Franchise Group and Kohl’s noted that the three-week trading period does not guarantee a purchase agreement or transaction. The eventual sale would be subject to the approval of the boards of directors of both companies. Kohl’s said the purpose of the exclusivity period is to allow Franchise Group and its financial partners to finalize due diligence and financing agreements and for the two companies to complete negotiations around binding documentation.

Franchise Group is just one of many interested parties that have made offers to buy Kohl’s in recent months. Since January, the company – through Goldman Sachs – has engaged with around 25 bidders. Private equity investor Sycamore Partners also made an offer around the same time as Franchise Group, according to the the wall street journalfor mid-$50a share.
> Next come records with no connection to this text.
Inductive directive :=
| D_META
| D_NODES
| D_EDGES (edge_type : string)
| D_unknown (line : string).





(** A [KEY=VALUE] line with both parts present. *)
Definition meta_entry (l : string) : option (string * string) :=
  let (key, value) := getline_delim "=" l in
  if is_empty key || is_empty value then None else Some (key, value).

Definition meta_lines (secs : list (directive * list string)) : list string :=
  concat ((fun s => match s.1 with D_META => s.2 | _ => [] end) <$> secs).

Definition node_lines (secs : list (directive * list string)) : list string :=
  concat ((fun s => match s.1 with D_NODES => s.2 | _ => [] end) <$> secs).

Definition meta_entries (secs : list (directive * list string)) : list (string * string) :=
  omap meta_entry (meta_lines secs).

Definition is_NAME (kv : string * string) : bool := String.eqb kv.1 "NAME".

(** The values of the NAME entries, and the other entries. *)
Definition names (secs : list (directive * list string)) : list string :=
  snd <$> filter (fun kv => is_NAME kv = true) (meta_entries secs).


Definition node_rows (secs : list (directive * list string)) : list Node_Record :=
  omap parse_node (node_lines secs).







(** *** The reader, section by section *)












End M1Format.

(** ** GenericGraphReader.cpp *)

Module Fitter.

Import Num Text M1.

(** *** Unordered containers

    A [std::unordered_map] is the list of its entries in iteration order.  The
    language does not fix that order; here an entry stays where it is and a new
    key is put at the end, which is one order an implementation may give. *)

Section unordered_map.
Context {K V : Type} `{EqDecision K}.

Fixpoint um_find (k : K) (m : list (K * V)) : option V :=
  match m with
  | [] => None
  | (k', v) :: rest => if decide (k' = k) then Some v else um_find k rest
  end.

(** [m[k] = f(m[k])], where [m[k]] is first set to [dflt] when [k] is new. *)
Fixpoint um_alter (dflt : V) (f : V -> V) (k : K) (m : list (K * V)) : list (K * V) :=
  match m with
  | [] => [(k, f dflt)]
  | (k', v) :: rest =>
      if decide (k' = k) then (k', f v) :: rest
      else (k', v) :: um_alter dflt f k rest
  end.

Definition um_set (k : K) (v : V) (m : list (K * V)) : list (K * V) :=
  um_alter v (fun _ => v) k m.

(** The value read by [m[k]]. *)
Definition um_at (dflt : V) (k : K) (m : list (K * V)) : V :=
  default dflt (um_find k m).

End unordered_map.

(** [unordered_set::insert] *)
Definition us_insert (k : string) (s : list string) : list string :=
  if decide (k ∈ s) then s else s ++ [k].

Definition incr (n : Z) : Z := add64 n 1.

Record Edge_Type_Container := {
  sum_of_in_degrees : Z;
  sum_of_out_degrees : Z;
  number_of_nodes_with_in_degree : Z;
  number_of_nodes_with_out_degree : Z;
  in_degrees : list (Z * Z);
  out_degrees : list (Z * Z)
}.

Record Node_Type_Container := {
  node_count : Z;
  node_type : string;
  edge_data : list (string * Edge_Type_Container)
}.

Definition has_edge_type (c : Node_Type_Container) (t : string) : bool :=
  match um_find t (edge_data c) with Some _ => true | None => false end.

Definition Edge_Type_Container_new : Edge_Type_Container :=
  {| sum_of_in_degrees := 0; sum_of_out_degrees := 0;
     number_of_nodes_with_in_degree := 0; number_of_nodes_with_out_degree := 0;
     in_degrees := []; out_degrees := [] |}.

Definition Node_Type_Container_new : Node_Type_Container :=
  {| node_count := 0; node_type := ""; edge_data := [] |}.

(** The members of the class. *)
Module GenericGraphReader.

Record t := {
  node_count : Z;
  edge_count : list (string * Z);
  sbm_matrix : list (string * gmap (string * string) Z);
  node_types : list (string * Z);
  edge_colors : list string;
  nodes_to_types : list (string * string);
  in_degrees : list (string * gmap string Z);
  out_degrees : list (string * gmap string Z)
}.

Definition new : t :=
  {| node_count := 0; edge_count := []; sbm_matrix := []; node_types := [];
     edge_colors := []; nodes_to_types := []; in_degrees := []; out_degrees := [] |}.

End GenericGraphReader.

(** [map[k]++] on a [std::map] with integer values. *)
Definition map_incr `{Countable K} (k : K) (m : gmap K Z) : gmap K Z :=
  <[k := incr (default 0 (m !! k))]> m.

Definition readNode (this : GenericGraphReader.t) (node node_type : string) : GenericGraphReader.t :=
  {| GenericGraphReader.node_count := incr (GenericGraphReader.node_count this);
     GenericGraphReader.edge_count := GenericGraphReader.edge_count this;
     GenericGraphReader.sbm_matrix := GenericGraphReader.sbm_matrix this;
     GenericGraphReader.node_types := um_alter 0 incr node_type (GenericGraphReader.node_types this);
     GenericGraphReader.edge_colors := GenericGraphReader.edge_colors this;
     GenericGraphReader.nodes_to_types := um_set node node_type (GenericGraphReader.nodes_to_types this);
     GenericGraphReader.in_degrees := GenericGraphReader.in_degrees this;
     GenericGraphReader.out_degrees := GenericGraphReader.out_degrees this |}.

Definition readEdge (this : GenericGraphReader.t) (start end_ edge_type : string) : GenericGraphReader.t :=
  (* [GenericGraphReader.nodes_to_types[start]] and [GenericGraphReader.nodes_to_types[end]] add the empty type for
     a node that was never read. *)
  let n2t1 := um_alter "" (fun v => v) start (GenericGraphReader.nodes_to_types this) in
  let type_start := um_at "" start n2t1 in
  let n2t2 := um_alter "" (fun v => v) end_ n2t1 in
  let type_end := um_at "" end_ n2t2 in
  {| GenericGraphReader.node_count := GenericGraphReader.node_count this;
     GenericGraphReader.edge_count := um_alter 0 incr edge_type (GenericGraphReader.edge_count this);
     GenericGraphReader.sbm_matrix := um_alter ∅ (map_incr (type_start, type_end)) edge_type (GenericGraphReader.sbm_matrix this);
     GenericGraphReader.node_types := GenericGraphReader.node_types this;
     GenericGraphReader.edge_colors := us_insert edge_type (GenericGraphReader.edge_colors this);
     GenericGraphReader.nodes_to_types := n2t2;
     GenericGraphReader.in_degrees :=
       um_alter ∅ (map_incr end_) edge_type (GenericGraphReader.in_degrees this);
     GenericGraphReader.out_degrees :=
       um_alter ∅ (map_incr start) edge_type (GenericGraphReader.out_degrees this) |}.

(** *** [process] *)

(** The generator [std::mt19937 random_source(seed)] and [std::shuffle] on a
    degree list, which rearranges the list and advances the generator. *)
Record Shuffler := {
  sgen : Type;
  shuffle_seed : Z -> sgen;
  shuffle : sgen -> list (Z * Z) -> list (Z * Z) * sgen;
  shuffle_Permutation : forall g l, (shuffle g l).1 ≡ₚ l
}.

(** [operator<] of [std::pair<Degree, Amount>]. *)
Definition pair_lt (a b : Z * Z) : bool :=
  (a.1 <? b.1) || ((a.1 =? b.1) && (a.2 <? b.2)).

(** [std::sort]: the order of elements that compare equivalent is the one of
    a stable sort. *)
Definition not_after {A} (lt : A -> A -> bool) (x y : A) : Prop := lt y x = false.

#[export] Instance not_after_dec {A} (lt : A -> A -> bool) (x y : A) :
  Decision (not_after lt x y).
Proof. unfold not_after. apply _. Defined.

Definition sort_by {A} (lt : A -> A -> bool) (l : list A) : list A :=
  merge_sort (not_after lt) l.

(** A degree distribution: node type, edge type, degree, number of nodes. *)
Definition distribution := list (string * list (string * list (Z * Z))).

Definition count_degree (types : list (string * string)) (e_type : string)
    (dist : distribution) (entry : string * Z) : distribution :=
  let '(node, deg) := entry in
  um_alter [] (um_alter [] (um_alter 0 incr deg) e_type) (um_at "" node types) dist.

Definition distribution_of (types : list (string * string))
    (degrees : list (string * gmap string Z)) : distribution :=
  foldl (fun dist '(e_type, nodes) =>
           foldl (count_degree types e_type) dist (map_items nodes))
        [] degrees.

Definition add_in_degree (deg amount : Z) (c : Edge_Type_Container) : Edge_Type_Container :=
  {| sum_of_in_degrees := add64 (sum_of_in_degrees c) (mul64 deg amount);
     sum_of_out_degrees := sum_of_out_degrees c;
     number_of_nodes_with_in_degree := add64 (number_of_nodes_with_in_degree c) amount;
     number_of_nodes_with_out_degree := number_of_nodes_with_out_degree c;
     in_degrees := in_degrees c ++ [(deg, amount)];
     out_degrees := out_degrees c |}.

Definition add_out_degree (deg amount : Z) (c : Edge_Type_Container) : Edge_Type_Container :=
  {| sum_of_in_degrees := sum_of_in_degrees c;
     sum_of_out_degrees := add64 (sum_of_out_degrees c) (mul64 deg amount);
     number_of_nodes_with_in_degree := number_of_nodes_with_in_degree c;
     number_of_nodes_with_out_degree := add64 (number_of_nodes_with_out_degree c) amount;
     in_degrees := in_degrees c;
     out_degrees := out_degrees c ++ [(deg, amount)] |}.

Definition nt_containers_t := list (string * Node_Type_Container).

(** [nt_containers[n_type].edge_data[e_type]] updated by [f]. *)
Definition alter_edge_data (f : Edge_Type_Container -> Edge_Type_Container)
    (n_type e_type : string) (nt : nt_containers_t) : nt_containers_t :=
  um_alter Node_Type_Container_new
    (fun c => {| node_count := node_count c; node_type := node_type c;
                 edge_data := um_alter Edge_Type_Container_new f e_type (edge_data c) |})
    n_type nt.

Definition read_distribution
    (add : Z -> Z -> Edge_Type_Container -> Edge_Type_Container)
    (dist : distribution) (nt : nt_containers_t) : nt_containers_t :=
  foldl (fun nt1 '(n_type, e_cont) =>
           foldl (fun nt2 '(e_type, nodes) =>
                    foldl (fun nt3 '(deg, amount) =>
                             alter_edge_data (add deg amount) n_type e_type nt3)
                          nt2 nodes)
                 nt1 e_cont)
        nt dist.

(** The containers set up from [GenericGraphReader.node_types] and [GenericGraphReader.edge_colors]. *)
Definition setup_containers (this : GenericGraphReader.t) : nt_containers_t :=
  foldl (fun nt '(n_type, cnt) =>
           um_set n_type
             {| node_count := cnt; node_type := n_type;
                edge_data := foldl (fun ed e_type => um_set e_type Edge_Type_Container_new ed)
                                   [] (GenericGraphReader.edge_colors this) |}
             nt)
        [] (GenericGraphReader.node_types this).

Section with_shuffler.

Variable Sh : Shuffler.

(** Pad with zero-degree nodes, then sort and shuffle both lists. *)
Definition pad_and_shuffle (n_count : Z) (g : sgen Sh) (c : Edge_Type_Container)
    : Edge_Type_Container * sgen Sh :=
  let ins := if number_of_nodes_with_in_degree c <? n_count
             then in_degrees c ++ [(0, sub64 n_count (number_of_nodes_with_in_degree c))]
             else in_degrees c in
  let outs := if number_of_nodes_with_out_degree c <? n_count
              then out_degrees c ++ [(0, sub64 n_count (number_of_nodes_with_out_degree c))]
              else out_degrees c in
  let (ins', g1) := shuffle Sh g (sort_by pair_lt ins) in
  let (outs', g2) := shuffle Sh g1 (sort_by pair_lt outs) in
  ({| sum_of_in_degrees := sum_of_in_degrees c;
      sum_of_out_degrees := sum_of_out_degrees c;
      number_of_nodes_with_in_degree := number_of_nodes_with_in_degree c;
      number_of_nodes_with_out_degree := number_of_nodes_with_out_degree c;
      in_degrees := ins'; out_degrees := outs' |}, g2).

Fixpoint pad_edge_data (n_count : Z) (g : sgen Sh) (ed : list (string * Edge_Type_Container))
    : list (string * Edge_Type_Container) * sgen Sh :=
  match ed with
  | [] => ([], g)
  | (e_type, c) :: rest =>
      let (c', g1) := pad_and_shuffle n_count g c in
      let (rest', g2) := pad_edge_data n_count g1 rest in
      ((e_type, c') :: rest', g2)
  end.

Fixpoint pad_containers (g : sgen Sh) (nt : nt_containers_t) : nt_containers_t * sgen Sh :=
  match nt with
  | [] => ([], g)
  | (n_type, c) :: rest =>
      let (ed, g1) := pad_edge_data (node_count c) g (edge_data c) in
      let (rest', g2) := pad_containers g1 rest in
      ((n_type, {| node_count := node_count c; node_type := node_type c;
                   edge_data := ed |}) :: rest', g2)
  end.

(** [work_container]: the first half of [process]. *)
Definition work_container_of (this : GenericGraphReader.t) (seed : Z) : list Node_Type_Container :=
  let nt0 := setup_containers this in
  let in_distribution :=
    distribution_of (GenericGraphReader.nodes_to_types this) (GenericGraphReader.in_degrees this) in
  let out_distribution :=
    distribution_of (GenericGraphReader.nodes_to_types this) (GenericGraphReader.out_degrees this) in
  let nt1 := read_distribution add_in_degree in_distribution nt0 in
  let nt2 := read_distribution add_out_degree out_distribution nt1 in
  snd <$> (pad_containers (shuffle_seed Sh seed) nt2).1.

End with_shuffler.

(** The node records: consecutive intervals in the order of [work_container]. *)
Fixpoint parse_nodes (current_id : Z) (work : list Node_Type_Container) : list Node_Record :=
  match work with
  | [] => []
  | c :: rest =>
      {| startID := of_int current_id; endID := of_int (add64 current_id (node_count c));
         M1.node_type := node_type c |}
        :: parse_nodes (add64 current_id (node_count c)) rest
  end.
Following the announcement of exclusive negotiations with Franchise Group, Kohl’s stock price jumped from $42.14 on Monday’s close to $45.31 on Tuesday’s open. By early Tuesday afternoon, its shares were trading at around $45.50.

The department store chain’s board has come under increasing pressure to consider a full or partial sale of the business since earlier this year, when it takeover offers rejected of Acacia Research Corp. (a group backed by an activist investment company Starboard value) for $64 per share, or about $9 billion, and Sycamore Partners, for $65 per share. The move sparked a proxy battle with an activist investor Macellum Capital Managementwho ultimately lost the battle for control of the boardroom after shareholders voted for re-election the 13 outgoing Kohl directors on Macellum’s 10-candidate slate.

Soon after, two executives left Kohl’s: Greg Revelle, director of marketing, and Doug Howe, director of merchandising.

Throughout its vetting of potential suitors, Kohl’s board continued to emphasize that it “remains focused on selecting the path that maximizes value for all Kohl shareholders.”

The company noted in its recent first quarter earnings press release that “several bidders were invited to a data room containing more than 550,000 pages of over 55,000 documents, as well as meetings with management “.